Johnson began working at the College of New Jersey, which was called “Princeton College” as a janitor in Nassau Hall. A few years later, Simon Weeks (Class of 1838), a student at Princeton Theological Seminary and a friend of the Wallaces, saw and recognized Johnson and wrote back to Maryland to report his discovery.
It was not long before Johnson’s master found out and confronted him. Johnson was horrified that he might be sent back into slavery. But the law was on Wallace’s side, though sentiment in Princeton mostly fell with Johnson. The Fugitive Slave Act of 1793 not only required local officials to arrest escaped slaves, but also punished anyone who aided a fugitive slave with a fine of $5,000 (well over $115,000 in today’s currency).
New Jersey gave Johnson at least some hope with the New Jersey Personal Liberty Law of 1826, which required a hearing in which a fugitive slave could speak on his or her own behalf, and be tried by a jury.
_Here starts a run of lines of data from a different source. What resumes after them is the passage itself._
(* ===== verification/RetransmissionClient.v ===== *)
(** * The retransmission client (networking/retransmission_client.cpp)

    The client's state ([client_thread_]: the thread can be joined), with two
    additions for its environment: [trace], what
    it has done to the outside so far (callbacks invoked, bytes handed to the
    socket), and [ticks], the number of answers taken from the environment.
    The operating system is the class [Env]: the answer of [send], [recv],
    [socket], [connect], the clock and the creation of a thread to the n-th
    question; each call returns with its answer ([recv] has a receive timeout; a
    failing [setsockopt], after which [recv] could wait for ever, is not
    modelled).  Here callbacks are recorded in [trace]; NetworkManager.v runs
    them.  One pass of the receive loop is [receive_pass]; the loop itself runs
    until [stop]. *)

From S2P Require Import Prelude CppStd PackBcd CommonHeader MessageFields EndianUtils.
From S2P Require Import MessageI081 TaifexSdk RetransmissionProtocol RetransmissionCodec.

(** ** Definitions *)

(** The answer of [recv]. *)
Inductive recv_result : Type :=
| Received (data : list Z)
| PeerClosed
| WouldBlock
| Interrupted
| RecvError.

Class Env : Type := {
  env_host :: Host;
  env_send : nat → list Z → Z;
  env_recv : nat → recv_result;
  env_socket : nat → Z;
  env_pton : list Z → bool;
  env_connect : nat → list Z → Z → Z;
  env_now : nat → Z;
  env_thread : nat → bool;
}.

Inductive event : Type :=
| MarketData (message : list Z)
| Status (response : DataResponse102) (retrans_data : list Z)
| ErrorNotified (error_msg : ErrorNotification010)
| Disconnected
| LoggedIn
| Sent (bytes : list Z).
Students and many people in the African American community were on Johnson’s side and were planning to help him escape if necessary. Tensions began to rise as everyone awaited the verdict. The jury ultimately determined the evidence to be in favor of Wallace, though at least one juror said that the law itself was the only reason he voted that way, being personally opposed to slavery. After the ruling, Johnson was held under guard in an upper room in the Nassau Hotel.
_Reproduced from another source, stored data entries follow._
(* ===== verification/ClientFraming.v ===== *)
(** * Stream reassembly of the retransmission client

    [process_incoming_data] cuts the TCP stream into market frames and protocol
    messages.  The loop is shown equal to handling the complete items of the
    buffer one by one ([next_item], [deliver]), so that how TCP cuts the stream
    does not matter. *)

From S2P Require Import Prelude CppStd PackBcd CommonHeader MessageFields EndianUtils.
From S2P Require Import MessageI081 TaifexSdk RetransmissionProtocol RetransmissionCodec.
From S2P Require Import RetransmissionClient.

(** ** Lemmas *)

(** *** Methods that leave the buffer alone *)

Section BufferFree.
Context `{env : Env}.

#[export] Instance bf_ret {A} (a : A) : BufferFree (mret a).
Proof. done. Qed.
#[export] Instance bf_lift {A} (r : result A) : BufferFree (lift r).
Proof. done. Qed.

#[export] Instance bf_bind {A B} (m : method RetransmissionClient A)
    (f : A → method RetransmissionClient B) :
  BufferFree m → (∀ a, BufferFree (f a)) → BufferFree (m ≫= f).
Proof.
  intros Hm Hf c b. rewrite /mbind /method_bind Hm.
  destruct (m c) as [c' [a| |]]; [|done..]. apply Hf.
Qed.

Lemma bf_get {B} (f : RetransmissionClient → method RetransmissionClient B) :
  (∀ c, BufferFree (f c)) → (∀ c b, f (set_buffer c b) = f c) → BufferFree (get ≫= f).
Proof. intros Hf He c b. rewrite /mbind /method_bind /get He. apply Hf. Qed.

Lemma bf_modify f : (∀ c b, f (set_buffer c b) = set_buffer (f c) b) → BufferFree (modify f).
Proof. intros Hf c b. by rewrite /modify Hf. Qed.

#[export] Instance bf_ask {A} (answer : nat → A) : BufferFree (ask answer).
Proof. done. Qed.

#[export] Instance bf_callback cb e : BufferFree (callback cb e).
Proof. apply bf_modify. intros c b. simpl. by destruct (cb _). Qed.

#[export] Instance bf_link fd conn logged : BufferFree (modify (λ c, set_link c fd conn logged)).
Proof. by apply bf_modify. Qed.

#[export] Instance bf_drop_link : BufferFree drop_link.
Proof. apply _. Qed.

#[export] Instance bf_send_loop fuel rest : BufferFree (send_loop fuel rest).
Proof.
  revert rest. induction fuel as [|fuel IH]; intros [|x rest]; try apply _.
  cbn [send_loop]. apply bf_bind; [apply _|]. intros r. do 2 (case_bool; [apply _|]).
  apply bf_bind; [by apply bf_modify|]. intros _. apply IH.
Qed.

#[export] Instance bf_send msg : BufferFree (send_tcp_message msg).
Proof. apply bf_get; [|done]. intros c. case_bool; apply _. Qed.

#[export] Instance bf_next_seq : BufferFree next_seq_num.
Proof. done. Qed.

#[export] Instance bf_time : BufferFree current_time.
Proof. apply _. Qed.

#[export] Instance bf_heartbeat : BufferFree send_client_heartbeat.
Proof. apply bf_get; [|done]. intros c. case_bool; apply _. Qed.

#[export] Instance bf_handle h p n : BufferFree (handle_protocol_message h p n).
Proof.
  rewrite /handle_protocol_message. repeat case_bool; try apply _.
  - apply bf_bind; [apply _|]. intros r. case_bool; [|apply _].
    apply bf_bind; [by apply bf_modify|apply _].
  - apply bf_bind; [apply _|]. intros [ok [msg d]]. case_bool; apply _.
  - apply bf_bind; [apply _|]. intros r. case_bool; apply _.
  - apply bf_bind; [apply _|]. intros [ok msg]. case_bool; [|apply _].
    apply bf_bind; [apply _|]. intros _. by apply bf_modify.
Qed.

End BufferFree.

(** *** What a protocol message does *)

Section Effects.
Context `{env : Env}.

Definition protocol_effect (mem : list Z) (n : nat) : method RetransmissionClient unit :=
  let ty := msg_type (header_at mem) in
  if ty =? 50 then
    match decode (M := RetransmissionStart050) mem n with
    | Some _ =>
        modify (λ c, set_link c (socket_fd_ c) (connected_ c) true);;
        callback logged_in_callback_ LoggedIn
    | None => mret tt
    end
  else if ty =? 102 then
    match decode102 mem n with
    | Some (msg, data) => callback status_callback_ (Status msg data)
    | None => mret tt
    end
  else if ty =? 104 then
    match decode (M := HeartbeatServer104) mem n with
    | Some _ => send_client_heartbeat;; mret tt
    | None => mret tt
    end
  else if ty =? 10 then
    match decode (M := ErrorNotification010) mem n with
    | Some msg =>
        callback error_callback_ (ErrorNotified msg);;
        modify (λ c, set_link c (socket_fd_ c) (connected_ c) false)
    | None => mret tt
    end
  else mret tt.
People of the community pleaded with Wallace to let Johnson go free. Wallace agreed for the sum of $550 dollars (estimated at $13,000 today). A woman by the name of Theodosia Prevost gave Wallace the money and he left Johnson a free man in Princeton. Over the course of the next few years, records assert that Johnson repaid both Prevost and the students.
Johnson was given $100 dollars by the students to start his life over. He opened up a used clothing store, buying and selling items that students no longer wanted. He operated his store until 1855 and resigned from his job as janitor for Princeton. For the rest of his life he sold items from an old wheelbarrow he pushed around Princeton.
Johnson nickname was given to him after a student asked him to retrieve a lost watch from a “outhouse”, ‘Jimmy Stink.’ (Reportedly, Johnson did not clean up after finding the watch in the muck and came to the student still covered in human waste.)
Most people thought Johnson considered himself a free man after Wallace left him for the $550. However, Johnson was reported saying, “Free me?’ ‘I never got no free papers. Princeton College bought me; Princeton College owns me; and Princeton College has got to give me my living.” Most Princeton students considered Johnson an institution, who exchanged stories with students over the years.